Records from a data collection:
++++++++++++++++++++

(** The loop over [chunks_exact(2)]. *)
Fixpoint decode_chunks (blob : string) (s : string) : result EvidenceError (list Z) :=
  match s with
  | String c0 (String c1 s) =>
      let? hi := hex_nibble blob c0 in
      let? lo := hex_nibble blob c1 in
      let? rest := decode_chunks blob s in
      Ok (Z.lor (Z.shiftl hi 4) lo :: rest)
  | _ => Ok []
  end.

Definition decode_hex (where_ blob : string) (hex : string) : result EvidenceError (list Z) :=
  if negb (Nat.eqb (String.length hex) (SIGNATURE_LENGTH * 2)) then
    Err (SignatureMalformed
           ("expected " +:+ pretty (SIGNATURE_LENGTH * 2) +:+ " lowercase hex chars" +:+ where_
            +:+ ", got " +:+ pretty (String.length hex) +:+ " chars"))
  else decode_chunks blob hex.

Definition decode_signature_hex : string -> result EvidenceError (list Z) :=
  decode_hex "" "signature blob".

(** ** Receipts *)
Module Receipt.
Record t : Type := {
  receipt_id : string;
  recorded_at : DateTime;
  record_type : RecordType.t;
  retention_class : RetentionClass;
  subject_canonical_id : string;
  action_id : option string;
  previous_receipt_hash : option string;
  content_hash : string;
  payload : json;
  redaction_profile : Redaction.Profile;
  signature : option string }.

Definition with_signature (s : option string) (r : t) : t :=
  {| receipt_id := receipt_id r; recorded_at := recorded_at r; record_type := record_type r;
     retention_class := retention_class r; subject_canonical_id := subject_canonical_id r;
     action_id := action_id r; previous_receipt_hash := previous_receipt_hash r;
     content_hash := content_hash r; payload := payload r;
     redaction_profile := redaction_profile r; signature := s |}.

Definition is_signed (r : t) : bool := is_some (signature r).

(** An [Option<String>] serialised as it is, and one skipped when [None]. *)
Definition nullable (o : option string) : json :=
  match o with Some s => JString s | None => JNull end.
Definition skip_none (k : string) (o : option string) : list (string * json) :=
  match o with Some s => [(k, JString s)] | None => [] end.

Record ReceiptBuilder : Type := {
  b_record_type : RecordType.t;
  b_retention_class : RetentionClass;
  b_subject : string;
  b_action_id : option string;
  b_payload : json;
  b_redaction_profile : Redaction.Profile }.

Definition new (rt : RecordType.t) (rc : RetentionClass) (subject : string) : ReceiptBuilder :=
  {| b_record_type := rt; b_retention_class := rc; b_subject := subject; b_action_id := None;
     b_payload := JNull; b_redaction_profile := Redaction.Default |}.
Definition with_action_id (a : string) (b : ReceiptBuilder) : ReceiptBuilder :=
  {| b_record_type := b_record_type b; b_retention_class := b_retention_class b;
     b_subject := b_subject b; b_action_id := Some a; b_payload := b_payload b;
     b_redaction_profile := b_redaction_profile b |}.
Definition with_payload (p : json) (b : ReceiptBuilder) : ReceiptBuilder :=
  {| b_record_type := b_record_type b; b_retention_class := b_retention_class b;
     b_subject := b_subject b; b_action_id := b_action_id b; b_payload := p;
     b_redaction_profile := b_redaction_profile b |}.
Definition with_redaction_profile (p : Redaction.Profile) (b : ReceiptBuilder) : ReceiptBuilder :=
  {| b_record_type := b_record_type b; b_retention_class := b_retention_class b;
     b_subject := b_subject b; b_action_id := b_action_id b; b_payload := b_payload b;
     b_redaction_profile := p |}.

Section Ops.
Context `{Primitives}.

(** [Serialize] for [EvidenceReceipt]: [action_id] and [previous_receipt_hash]
    are written as null when absent, [signature] is skipped. *)
Definition to_json (r : t) : json :=
  JObject
    ([("receipt_id", JString (receipt_id r));
      ("recorded_at", JString (datetime_to_json (recorded_at r)));
      ("record_type", JString (RecordType.as_wire_str (record_type r)));
      ("retention_class", JString (retention_wire_str (retention_class r)));
      ("subject_canonical_id", JString (subject_canonical_id r));
      ("action_id", nullable (action_id r));
      ("previous_receipt_hash", nullable (previous_receipt_hash r));
      ("content_hash", JString (content_hash r));
      ("payload", payload r);
      ("redaction_profile", JString (Redaction.as_wire_str (redaction_profile r)))]
     ++ skip_none "signature" (signature r)).

(** [Serialize] for [ReceiptForSigning]: the same fields without [signature];
    here the two optional fields are skipped when absent. *)
Definition signing_view (r : t) : json :=
  JObject
    ([("receipt_id", JString (receipt_id r));
      ("recorded_at", JString (datetime_to_json (recorded_at r)));
      ("record_type", JString (RecordType.as_wire_str (record_type r)));
      ("retention_class", JString (retention_wire_str (retention_class r)));
      ("subject_canonical_id", JString (subject_canonical_id r))]
     ++ skip_none "action_id" (action_id r)
     ++ skip_none "previous_receipt_hash" (previous_receipt_hash r)
     ++ [("content_hash", JString (content_hash r));
         ("payload", payload r);
         ("redaction_profile", JString (Redaction.as_wire_str (redaction_profile r)))]).

(** [blake3_hash] of the canonical form of a value. *)
Definition canonical_hash (v : json) : result EvidenceError string :=
  let? canonical := jcs_canonicalize jcs v in
  Ok (blake3_to_hex canonical).

Definition signing_digest (r : t) : result EvidenceError string :=
  canonical_hash (signing_view r).

Definition verify_signature (vk : VerifyingKey) (r : t) : result EvidenceError unit :=
  let? hex_sig := ok_or (signature r) SignatureMissing in
  let? sig_bytes := decode_signature_hex hex_sig in
  let? digest_hex := signing_digest r in
  if verify vk digest_hex sig_bytes then Ok () else Err SignatureMismatch.

Definition verify_content_hash (r : t) : result EvidenceError string :=
  let? computed := canonical_hash (payload r) in
  if String.eqb computed (content_hash r) then Ok computed
  else Err (HashMismatch (content_hash r) computed).

Definition link_hash (r : t) : result EvidenceError string :=
  let? canonical := jcs_canonicalize jcs (to_json r) in
  Ok (blake3_truncated blake3_to_hex canonical).

Definition link_previous (previous : option t) : result EvidenceError (option string) :=
  match previous with
  | None => Ok None
  | Some prev => let? h := link_hash prev in Ok (Some h)
  end.

(** [fresh_id] is the identifier [EvidenceReceiptId::new()] mints, [now] the
    reading of the clock. *)
Definition seal_inner (fresh_id : string) (now : DateTime) (b : ReceiptBuilder)
    (previous : option t) (sig : option string) : result EvidenceError t :=
  if str_is_empty (skip_whitespace (b_subject b)) then
    Err (InvalidSubject "subject_canonical_id is empty or whitespace-only")
  else
    let? redacted := Redaction.apply_redaction unicode_lowercase jcs blake3_to_hex
                       (b_redaction_profile b) (b_record_type b) (b_payload b) in
    let? content := canonical_hash redacted in
    let? link := link_previous previous in
    Ok {| receipt_id := fresh_id; recorded_at := now; record_type := b_record_type b;
          retention_class := b_retention_class b; subject_canonical_id := b_subject b;
          action_id := b_action_id b; previous_receipt_hash := link; content_hash := content;
          payload := redacted; redaction_profile := b_redaction_profile b; signature := sig |}.

Definition seal (fresh_id : string) (now : DateTime) (b : ReceiptBuilder) (previous : option t)
    : result EvidenceError t :=
  seal_inner fresh_id now b previous None.

Definition seal_signed (fresh_id : string) (now : DateTime) (b : ReceiptBuilder)
    (previous : option t) (key : SigningKey) : result EvidenceError t :=
  let? receipt := seal_inner fresh_id now b previous None in
  let? digest_hex := signing_digest receipt in
  Ok (with_signature (Some (encode_signature_hex (sign key digest_hex))) receipt).
End Ops.
End Receipt.

(** ** The receipt chain of a segment *)
Module ReceiptChain.
Section Ops.
Context `{Primitives}.

(** [ReceiptChain::append]; an error leaves the chain as it was. *)
Definition append (receipts : list Receipt.t) (r : Receipt.t)
    : result EvidenceError (list Receipt.t) :=
  match last receipts, Receipt.previous_receipt_hash r with
  | None, None => Ok (receipts ++ [r])
  | Some _, None => Err DuplicateGenesis
  | None, Some _ => Err GenesisMissing
  | Some prior, Some claimed_link =>
      let? expected := Receipt.link_hash prior in
      if String.eqb expected claimed_link then Ok (receipts ++ [r])
      else Err (ChainBroken (length receipts) claimed_link expected)
  end.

++++++++++++++++++++

▶ [Aim of the exercise]:
List every line from the entries above in which "fields" appears.

▶ [Solution below]:
(** [Serialize] for [ReceiptForSigning]: the same fields without [signature];
    here the two optional fields are skipped when absent. *)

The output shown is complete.